NEWS

Projet P.A.L. helps city's vulnerable fill often-invisible needs

11/21/2013 02:47 EST | Updated 01/25/2014 04:01 EST
By the mid-1970s in Montreal, life for those struggling with significant mental health issues was changing. 

A push for de-institutionalization meant former psychiatric patients were now looking for support in the community — and many were left falling through the gaps. 

Projet P.A.L. emerged to fill that void. Founded by a social worker and former patients, the bilingual organization first aimed to help those leaving hospital find housing. 

"We specifically place a lot of emphasis on building skills and helping people to improve their quality of life," said Projet P.A.L. coordinator, Angela Murphy. 

Over the years, the program expanded to cover more of the needs left unfulfilled in an often-stigmatized population. Social clubs, community meals, adult education, work experience, sports, dancing and advocacy all became part of Projet P.A.L.'s work. 

More than 50 people now rely on the organization's supportive housing service and would likely be homeless if it wasn't available, Murphy said. 

Another 350 more rely on the organization for crisis intervention, aid and accompaniment, referrals and other services offered. 

"Our members consider P.A.L. their home — where they come  to celebrate Christmas, their birthday, share a meal  where they will always be welcome, accepted and supported," Murphy said. 

Another surprising element grew out of the organization initially founded to solve the most basic challenges faced by those struggling to live in the community. 

The P.A.L. choir, established seven years ago out of the need to have a group sing at Christmas, is now one of the organization's most visible components. 

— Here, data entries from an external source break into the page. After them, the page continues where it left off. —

(** C2 (as amended): the link holds one row per nucleus label that has an
    overlapping pixel and none for the others; the cell label of a nucleus
    is the one of its last overlapping pixel in flatten order. *)
Theorem overlay_mask_last_wins (n c : iarray) :
  wf_array (arr n) → wf_array (arr c) → ishape n = ishape c →
  ∃ items, _overlay_mask n (Some c) = Ok (overlay_frame items)
    ∧ NoDup items.*1
    ∧ (∀ label, label ∈ items.*1 ↔ label ∈ (overlap_pairs n c).*1)
    ∧ (∀ label, dict_get items label
         = snd <$> last (filter (λ p, p.1 = label) (overlap_pairs n c))).
Proof.
  intros Hn Hc Hs. unfold _overlay_mask, ishape in *.
  rewrite broadcast2_same by (by try apply np_map_wf). simpl.
  unfold wf_array in *. unfold bool_index. simpl. rewrite !decide_True by done. simpl.
  set (m := zip_with andb _ _).
  assert (Hl : length (data (arr n)) = length (data (arr c))) by congruence.
  assert (Hm : length (data (arr c)) = length m).
  { unfold m. rewrite length_zip_with, !length_fmap. lia. }
  assert (Hz := bool_index_zip _ _ _ Hl Hm).
  assert (Hlen : length (filter (λ p, p.2 = true) (zip (data (arr n)) m)).*1
               = length (filter (λ p, p.2 = true) (zip (data (arr c)) m)).*1).
  { clear Hz. revert Hl Hm. generalize (data (arr n)) (data (arr c)) m. clear.
    induction l as [|x l IH]; intros [|y l'] [|b m] ? ?; simplify_eq/=; [done|].
    rewrite !filter_cons. destruct b; csimpl; auto. }
  rewrite decide_True by done.
  eexists. split; [done|]. unfold overlay_all. rewrite Hz.
  unfold m. rewrite overlap_filter. fold (overlap_pairs n c).
  assert (Hget : ∀ label,
    dict_get (foldl (λ d kv, dict_set d kv.1 kv.2) [] (overlap_pairs n c)) label
    = snd <$> last (filter (λ p, p.1 = label) (overlap_pairs n c))).
  { intros label. rewrite foldl_dict_set. simpl.
    by destruct (last _). }
  split_and!; [by apply foldl_dict_set_NoDup, NoDup_nil| |done].
  intros label. set (d := foldl _ _ _) in *. split.
  - intros Hin. destruct (dict_get d label) as [v|] eqn:Hg.
    + rewrite Hget in Hg.
      destruct (last (filter (λ p, p.1 = label) (overlap_pairs n c)))
        as [[k v']|] eqn:El; simplify_eq/=.
      apply last_Some_elem_of, list_elem_of_filter in El as [Hk El].
      simpl in Hk; subst k. apply list_elem_of_fmap. by exists (label, v).
    + by apply dict_get_None in Hg.
  - intros Hin. destruct (decide (label ∈ d.*1)) as [|Hno]; [done|].
    apply dict_get_None in Hno. rewrite Hget in Hno.
    apply list_elem_of_fmap in Hin as ([k v] & -> & Hp).
    assert (Hf : (k, v) ∈ filter (λ p, p.1 = k) (overlap_pairs n c)).
    { apply list_elem_of_filter. done. }
    simpl in Hno.
    destruct (filter (λ p, p.1 = k) (overlap_pairs n c)) as [|p l] eqn:E.
    + by apply elem_of_nil in Hf.
    + rewrite last_cons in Hno. by destruct (last l).
Qed.

(** C2 as stated fails: the first overlapping pixel of nucleus 1 lies in
    cell 2, and the link gives cell 3. *)
Lemma overlay_mask_first_pixel_loses :
  _overlay_mask nucleus_1x2 (Some cells_1x2) = Ok (overlay_frame [(1, 3)%Z])
  ∧ head (filter (λ p, p.1 = 1%Z) (overlap_pairs nucleus_1x2 cells_1x2))
    = Some (1, 2)%Z
  ∧ dict_get [(1, 3)%Z] 1%Z ≠ Some 2%Z.
Proof. split_and!; [vm_compute; reflexivity..|discriminate]. Qed.

Lemma overlay_mask_last_wins_witness :
  ∃ items, _overlay_mask nucleus_1x2 (Some cells_1x2) = Ok (overlay_frame items)
    ∧ NoDup items.*1
    ∧ (∀ label, label ∈ items.*1 ↔ label ∈ (overlap_pairs nucleus_1x2 cells_1x2).*1)
    ∧ (∀ label, dict_get items label
         = snd <$> last (filter (λ p, p.1 = label)
                           (overlap_pairs nucleus_1x2 cells_1x2))).
Proof. apply (overlay_mask_last_wins nucleus_1x2 cells_1x2); reflexivity. Defined.

Lemma get_cyto_pixelwise_witness :
  ∃ r, _get_cyto nucleus_2x2 cells_2x2 = Ok r
    ∧ ishape r = ishape cells_2x2 ∧ dtype r = dtype cells_2x2
    ∧ length (idata r) = length (idata cells_2x2)
    ∧ (∀ i nv cv, idata nucleus_2x2 !! i = Some nv → idata cells_2x2 !! i = Some cv →
         idata r !! i = Some (if decide (cv ≠ 0 ∧ nv = 0)%Z then cv else 0%Z))
    ∧ ((∀ i nv cv, idata nucleus_2x2 !! i = Some nv → idata cells_2x2 !! i = Some cv →
          cv = 0%Z ∨ nv ≠ 0%Z) →
       idata r = replicate (length (idata cells_2x2)) 0%Z).
Proof. apply (get_cyto_pixelwise nucleus_2x2 cells_2x2); reflexivity. Defined.

Lemma get_cyto_idempotent_witness :
  let r := IArray uint8 (NDArray [2; 2] [0; 7; 0; 9]%Z) in
  _get_cyto nucleus_2x2 r = Ok r.
Proof.
  apply (get_cyto_idempotent nucleus_2x2 cells_2x2); reflexivity.
Defined.

Lemma compact_mask_spec_witness :
  ∃ m r, np_max labels_u32 = Ok m
    ∧ m ∈ idata labels_u32 ∧ Forall (λ z, (z ≤ m)%Z) (idata labels_u32)
    ∧ _compact_mask labels_u32 = Ok r
    ∧ ishape r = ishape labels_u32 ∧ idata r = idata labels_u32
    ∧ ((m < 256)%Z → dtype r = uint8)
    ∧ ((256 ≤ m < 65536)%Z → dtype r = uint16)
    ∧ ((65536 ≤ m)%Z → r = labels_u32).
Proof.
  apply (compact_mask_spec labels_u32); [discriminate|].
  repeat constructor; vm_compute; discriminate.
Defined.

(** The compaction of [labels_u32]: the same labels in 16 bits. *)
Lemma compact_mask_labels_u32 :
  _compact_mask labels_u32 = Ok (IArray uint16 (NDArray [2; 2] [300; 0; 5; 7]%Z)).
Proof. vm_compute. reflexivity. Qed.

(** ** Flatfield correction *)

Lemma squeeze_axis1_Ok {A} (a r : ndarray A) :
  squeeze_axis1 a = Ok r ↔
  shape a !! 1 = Some 1 ∧ r = NDArray (delete 1 (shape a)) (data a).
Proof.
  unfold squeeze_axis1.
  destruct (shape a) as [|s0 [|[|[|s1]] rest]]; simpl; naive_solver.
Qed.

Lemma squeeze_axis1_Raise {A} (a : ndarray A) e :
  squeeze_axis1 a = Raise e → e = ValueError.
Proof.
  unfold squeeze_axis1.
  destruct (shape a) as [|s0 [|[|[|s1]] rest]]; simpl; naive_solver.
Qed.

(** C8 (as amended): the corrected channel is the quotient of the plane by
    the field, element by element after numpy's broadcasting, with the z
    axis removed.  The call fails, always with [ValueError], exactly when
    the two shapes do not broadcast or the z axis of the quotient is not of
    length 1; for a field of the shape of the plane the quotient is taken
    between the elements at the same position. *)
Theorem flatfield_divide_spec (plane field : ndarray float) :
  wf_array plane → wf_array field →
  (∀ r, flatfield_divide plane field = Ok r ↔
     ∃ sh, broadcast_shapes (shape plane) (shape field) = Some sh
       ∧ sh !! 1 = Some 1
       ∧ r = NDArray (delete 1 sh)
               (zip_with PrimFloat.div
                  (expand_data (pad_shape (length sh) (shape plane)) sh (data plane))
                  (expand_data (pad_shape (length sh) (shape field)) sh (data field))))
  ∧ (∀ e, flatfield_divide plane field = Raise e → e = ValueError)
  ∧ (shape plane = shape field → shape plane !! 1 = Some 1 →
     flatfield_divide plane field
     = Ok (NDArray (delete 1 (shape plane))
             (zip_with PrimFloat.div (data plane) (data field)))).
Proof.
  intros Hp Hf. unfold flatfield_divide. split_and!.
  - intros r. unfold broadcast2.
    destruct (broadcast_shapes (shape plane) (shape field)) as [sh|]; simpl.
    + rewrite squeeze_axis1_Ok. simpl. naive_solver.
    + naive_solver.
  - intros e. unfold broadcast2.
    destruct (broadcast_shapes (shape plane) (shape field)) as [sh|]; simpl.
    + apply squeeze_axis1_Raise.
    + congruence.
  - intros Hs H1. rewrite broadcast2_same by done. simpl.
    set (q := NDArray _ _). by apply (squeeze_axis1_Ok q).
Qed.

(** [_get_img_dict] applies that correction to every channel: the entry
    of a channel is the quotient of its plane by its field. *)
Lemma get_img_dict_spec (array : ndarray float) (channels : list (string * Z))
    (ffd : list (string * ndarray float)) (d : list (string * ndarray float)) :
  NoDup channels.*1 → _get_img_dict array channels ffd = Ok d →
  ∀ ch idx, (ch, idx) ∈ channels →
    ∃ plane field img,
      take_last idx array = Ok plane ∧ dict_lookup ffd ch = Ok field
      ∧ flatfield_divide plane field = Ok img ∧ dict_get d ch = Some img.
Proof.
  unfold _get_img_dict. revert d.
  induction channels as [|[ch0 idx0] channels IH] using rev_ind;
    intros d Hnd Hd ch idx Hin; [by apply elem_of_nil in Hin|].
  rewrite foldl_app in Hd. simpl in Hd.
  rewrite fmap_app in Hnd. apply NoDup_app in Hnd as (Hnd & Hfresh & _).
  destruct (foldl _ (Ok []) channels) as [d0|] eqn:Hd0; [|done]. simpl in Hd.
  destruct (take_last idx0 array) as [plane0|] eqn:Hp; [|done]. simpl in Hd.
  destruct (dict_lookup ffd ch0) as [field0|] eqn:Hf; [|done]. simpl in Hd.
  destruct (flatfield_divide plane0 field0) as [img0|] eqn:Hi; [|done].
  simpl in Hd. injection Hd as <-.
  apply elem_of_app in Hin as [Hin|Hin].
  - destruct (IH d0 Hnd eq_refl ch idx Hin) as (plane & field & img & ? & ? & ? & Hg).
    exists plane, field, img. split_and!; [done..|].
    rewrite dict_get_set, decide_False; [done|].
    intros ->. apply (Hfresh ch0); [|set_solver].
    apply list_elem_of_fmap. by exists (ch0, idx).
  - apply list_elem_of_singleton in Hin. simplify_eq.
    exists plane0, field0, img0. split_and!; [done..|].
    by rewrite dict_get_set, decide_True.
Qed.

(** C8 as stated fails: a field whose shape differs from the shape of the
    image is accepted, and divided into every plane. *)
Lemma flatfield_divide_other_shape :
  shape field_2x2 ≠ shape plane_1x1x2x2
  ∧ flatfield_divide plane_1x1x2x2 field_2x2
    = Ok (NDArray [1; 2; 2] [1; 2; 1.5; 2]%float).
Proof. split; [discriminate|]. vm_compute. reflexivity. Qed.

Lemma flatfield_divide_spec_witness :
  flatfield_divide plane_1x1x2x2 field_1x1x2x2
  = Ok (NDArray (delete 1 (shape plane_1x1x2x2))
          (zip_with PrimFloat.div (data plane_1x1x2x2) (data field_1x1x2x2))).
Proof.
  apply (flatfield_divide_spec plane_1x1x2x2 field_1x1x2x2); reflexivity.
Defined.

(** ** Flood fill and objects *)

Section flood.
Context (labels : ndarray Z).
Let n := length (data labels).
Let U : gset nat := list_to_set (seq 0 n).

Lemma linked_lt i j : linked labels i j = true → i < n ∧ j < n.
Proof.
  unfold linked.
  destruct (data labels !! i) eqn:Hi; [|done].
  destruct (data labels !! j) eqn:Hj; [|done].
  intros _. split; by eapply lookup_lt_Some.
Qed.

Lemma elem_of_grow X j :
  j ∈ grow labels X ↔ j ∈ X ∨ ∃ i, i ∈ X ∧ linked labels i j = true.
Proof.
  unfold grow. rewrite elem_of_union, elem_of_list_to_set, list_elem_of_filter.
  rewrite elem_of_seq, List.existsb_exists.
  split; (intros [?|H]; [by left|right]).
  - destruct H as [(i & Hi & ?) _]. exists i. split; [|done].
    by apply elem_of_elements, list_elem_of_In.
  - destruct H as (i & Hi & Hl). split.
    + exists i. split; [|done]. by apply list_elem_of_In, elem_of_elements.
    + apply linked_lt in Hl. lia.
Qed.

Lemma grow_subseteq X : X ⊆ grow labels X.
Proof. intros j ?. apply elem_of_grow. by left. Qed.

Lemma grow_bounded X : X ⊆ U → grow labels X ⊆ U.
Proof.
  intros HX j [?|(i & _ & Hl)]%elem_of_grow; [by apply HX|].
  apply elem_of_list_to_set, elem_of_seq. apply linked_lt in Hl. lia.
Qed.

Lemma grow_fixed X : grow labels X = X → closed labels X.
Proof. intros HX i j Hi Hl. rewrite <- HX. apply elem_of_grow. eauto. Qed.

Lemma flood_subseteq fuel X : X ⊆ flood fuel labels X.
Proof.
  revert X. induction fuel as [|fuel IH]; intros X; simpl; [done|].
  case_decide; [done|]. etrans; [apply grow_subseteq|apply IH].
Qed.

(** With as much fuel as there are pixels outside [X] the flood fill
    reaches its fixed point. *)
Lemma flood_closed fuel X :
  X ⊆ U → size U ≤ fuel + size X → closed labels (flood fuel labels X).
Proof.
  revert X. induction fuel as [|fuel IH]; intros X HX Hsz; simpl.
  - assert (X = U) as ->.
    { apply set_subseteq_size_eq; [done|lia]. }
    intros i j _ Hl. apply elem_of_list_to_set, elem_of_seq.
    apply linked_lt in Hl. lia.
  - case_decide as Hfix; [by apply grow_fixed|].
    apply IH; [by apply grow_bounded|].
    assert (X ⊂ grow labels X) as Hlt%subset_size; [|lia].
    split; [apply grow_subseteq|]. intros Hsub. apply Hfix.
    apply set_eq. intros j. split; [apply Hsub|apply grow_subseteq].
Qed.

"It's a really good example of how initially (someone) may be seen as a person with a mental heath problem, but underneath, there's a musician, there's a singer, there's someone who can write the words to a song," Murphy said. 

"When the choir comes together,  they're no longer individuals with mental health problems. They're part of a group singing."

Projet P.A.L. receives some funding from Centraide and other sources but, like many community organizations, they struggle to meet demand. 

The demand for community meals never lets up and the pressure on P.A.L.'s other services is growing. 

The choir which performs in the community, has no uniforms, use outdated musical instruments and lack means of transporting their gear around.

"The choir may not seem like and essential service," Murphy said. "But it really does, I feel, demonstrate how a person can reintegrate in the community — how a person can feel important again and give back. So we would like to see some money go there."